§ Description of the task:
Return exactly the lines that run from the one with "(** [Run] up" to the last line of the entries below, both included, and nothing else.

+ + + + +

(* ===== verification/Webhooks.v ===== *)
(** The webhook worker: [internal/worker/webhooks/worker.go].

    The HTTP client, the random jitter, [http.NewRequest]'s view of a URL and the
    stored text of a payload are the operations of a class, [Outside].  [Run]
    is given what its select receives after each run; what the worker logs is
    not modelled. *)
From S2P Require Import Prelude Monad RoomState Http Policy SecretCipher PromptBuilder StoreTypes Store StoreRules Signer.
From Stdlib Require Import Ascii.
Local Open Scope string_scope.
Local Open Scope Z_scope.

Record Config := MkConfig {
  PollInterval : duration; BatchSize : Z; DeliveryTimeout : duration; ClaimStaleAfter : duration; MaxAttempts : Z;
  BaseBackoff : duration; MaxBackoff : duration; SecretKey : string; SecretKeyset : string }.
Record Worker := MkWorker {
  pollInterval : duration; batchSize : Z; deliveryTimeout : duration; claimStaleAfter : duration; maxAttempts : Z;
  baseBackoff : duration; maxBackoff : duration; wSeal : Cipher }.
Definition or_default (v dflt : Z) : Z := if v <=? 0 then dflt else v.
Definition New `{Crypto} (cfg : Config) : Worker :=
  MkWorker (or_default (PollInterval cfg) (2 * Second)) (if (BatchSize cfg <=? 0) || (100 <? BatchSize cfg) then 20 else BatchSize cfg)
    (or_default (DeliveryTimeout cfg) (10 * Second)) (or_default (ClaimStaleAfter cfg) (45 * Second)) (or_default (MaxAttempts cfg) 8)
    (or_default (BaseBackoff cfg) (5 * Second)) (or_default (MaxBackoff cfg) (5 * Minute)) (NewWithKeyset (SecretKey cfg) (SecretKeyset cfg)).

(** What a worker's [select] receives: its ticker, or the end of its context. *)
Inductive wake := Tick | Cancelled.
(** A signed request and what came of sending it: an error or a status. *)
Record post := MkPost { po_URL : string; po_Body : string; po_Headers : list (string * string) }.
Class Outside := {
  marshal : json → string;
  new_request_error : string → option string;
  client_do : counters → post → string + Z;
  int63n : counters → Z → Z;
}.

Definition webhookPayloadString (payload : json) (key : string) : string :=
  match payload with
  | JObj l => match List.find (fun p => String.eqb p.1 key) l with Some (_, JStr s) => TrimSpace s | _ => "" end
  | _ => ""
  end.
Definition clipError (err : string) (statusCode : Z) : string :=
  let msg := if 0 <? statusCode then
      (if String.eqb err "" then "status=" ++ itoa statusCode else err ++ " (status=" ++ itoa statusCode ++ ")") else err in
  let msg := TrimSpace msg in
  if (512 <? String.length msg)%nat then str_take 512 msg else msg.
(** The loop of [nextRetryTime], [attempt - 1] doublings. *)
Fixpoint double_backoff (n : nat) (max backoff : duration) : duration :=
  match n with
  | O => backoff
  | S n => let backoff := wrap64 (2 * backoff) in if max <=? backoff then max else double_backoff n max backoff
  end.
Definition backoff_after (w : Worker) (attempt : Z) : duration := double_backoff (Z.to_nat (attempt - 1)) (maxBackoff w) (baseBackoff w).

Section deliver.
Context `{World, Unicode, Crypto, Outside} (w : Worker).
Abbreviation DB := (M db store_error).
Definition randomJitter (max : duration) : DB duration := if max <=? 0 then ret 0 else fun c => (Cfg (draw (cnt c)) (st c), Ok (int63n (cnt c) max)).
Definition nextRetryTime (attempt : Z) : DB time :=
  let backoff := backoff_after w attempt in
  let! jitter := randomJitter (Z.quot backoff 4) in
  let! t := now in
  ret (tAdd t (wrap64 (backoff + jitter))).
(** A failed update is only logged. *)
Definition best_effort (m : DB unit) : DB unit := let! _ := attempt (E' := store_error) (auto m) in ret tt.
Definition markDeadLetter (d : ClaimedWebhookDelivery) (lastError : string) : DB unit := best_effort (MarkWebhookOutboxDeadLetter (ob_ID (cd_Item d)) lastError).
Definition buildRequest (d : ClaimedWebhookDelivery) : DB (post + string) :=
  match new_request_error (cd_EndpointURL d) with
  | Some e => ret (inr e)
  | None =>
      match Decrypt (wSeal w) (cd_EndpointSecretCiphertext d) with
      | inr e => ret (inr ("decrypt webhook secret: " ++ e))
      | inl secret =>
          let body := marshal (ob_Payload (cd_Item d)) in
          let! t := now in
          let headers := Sign secret body t in
          let deliveryID := webhookPayloadString (ob_Payload (cd_Item d)) "delivery_id" in
          ret (inl (MkPost (cd_EndpointURL d) body
            (app [("Content-Type", "application/json"); ("User-Agent", "areyouai-webhook-worker/1.0"); ("X-Areyouai-Timestamp", Timestamp headers);
                  ("X-Areyouai-Signature", Signature headers); ("X-Areyouai-Key-Id", cd_EndpointKeyID d); ("X-Areyouai-Event-Type", ob_EventType (cd_Item d))]
                 (if String.eqb deliveryID "" then [] else [("X-Areyouai-Delivery-Id", deliveryID)]))))
      end
  end.
(** Whether a failure is final. *)
Definition is_final (attempts statusCode : Z) : bool :=
  ((400 <=? statusCode) && (statusCode <? 500) && negb (statusCode =? 429) && negb (statusCode =? 408)) || (maxAttempts w <=? attempts).
Definition failDelivery (d : ClaimedWebhookDelivery) (err : string) (statusCode : Z) : DB unit :=
  let lastError := clipError err statusCode in
  if is_final (ob_AttemptCount (cd_Item d)) statusCode then markDeadLetter d lastError
  else
    let! nextAttemptAt := nextRetryTime (ob_AttemptCount (cd_Item d)) in
    best_effort (MarkWebhookOutboxPendingRetry (ob_ID (cd_Item d)) nextAttemptAt lastError).
Definition processDelivery (d : ClaimedWebhookDelivery) : DB unit :=
  if negb (cd_EndpointEnabled d) then markDeadLetter d "endpoint disabled"
  else
    let! req := buildRequest d in
    match req with
    | inr e => failDelivery d e 0
    | inl p =>
        let! resp := (fun c => (c, Ok (client_do (cnt c) p))) in
        match resp with
        | inl e => failDelivery d e 0
        | inr code =>
            if (200 <=? code) && (code <? 300) then best_effort (MarkWebhookOutboxDelivered (ob_ID (cd_Item d)))
            else failDelivery d ("remote status " ++ itoa code) code
        end
    end.
Definition RunOnce : DB Z :=
  let! t := now in
  let! deliveries := auto (ClaimPendingWebhookDeliveries t (tAdd t (- claimStaleAfter w)) (batchSize w)) in
  for_each deliveries processDelivery ;;
  ret (Z.of_nat (length deliveries)).
(** [Run] up to the first input it has not received yet; the error of a run is
    only logged.  Whether it has returned. *)
Fixpoint Run (inputs : list wake) : DB bool :=
  let! _ := attempt (E' := store_error) RunOnce in
  match inputs with
  | [] => ret false
  | Cancelled :: _ => ret true
  | Tick :: r => Run r
  end.
End deliver.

+ + + + +

§ Response to this exercise:
(** [Run] up to the first input it has not received yet; the error of a run is
    only logged.  Whether it has returned. *)
Fixpoint Run (inputs : list wake) : DB bool :=
  let! _ := attempt (E' := store_error) RunOnce in
  match inputs with
  | [] => ret false
  | Cancelled :: _ => ret true
  | Tick :: r => Run r
  end.
End deliver.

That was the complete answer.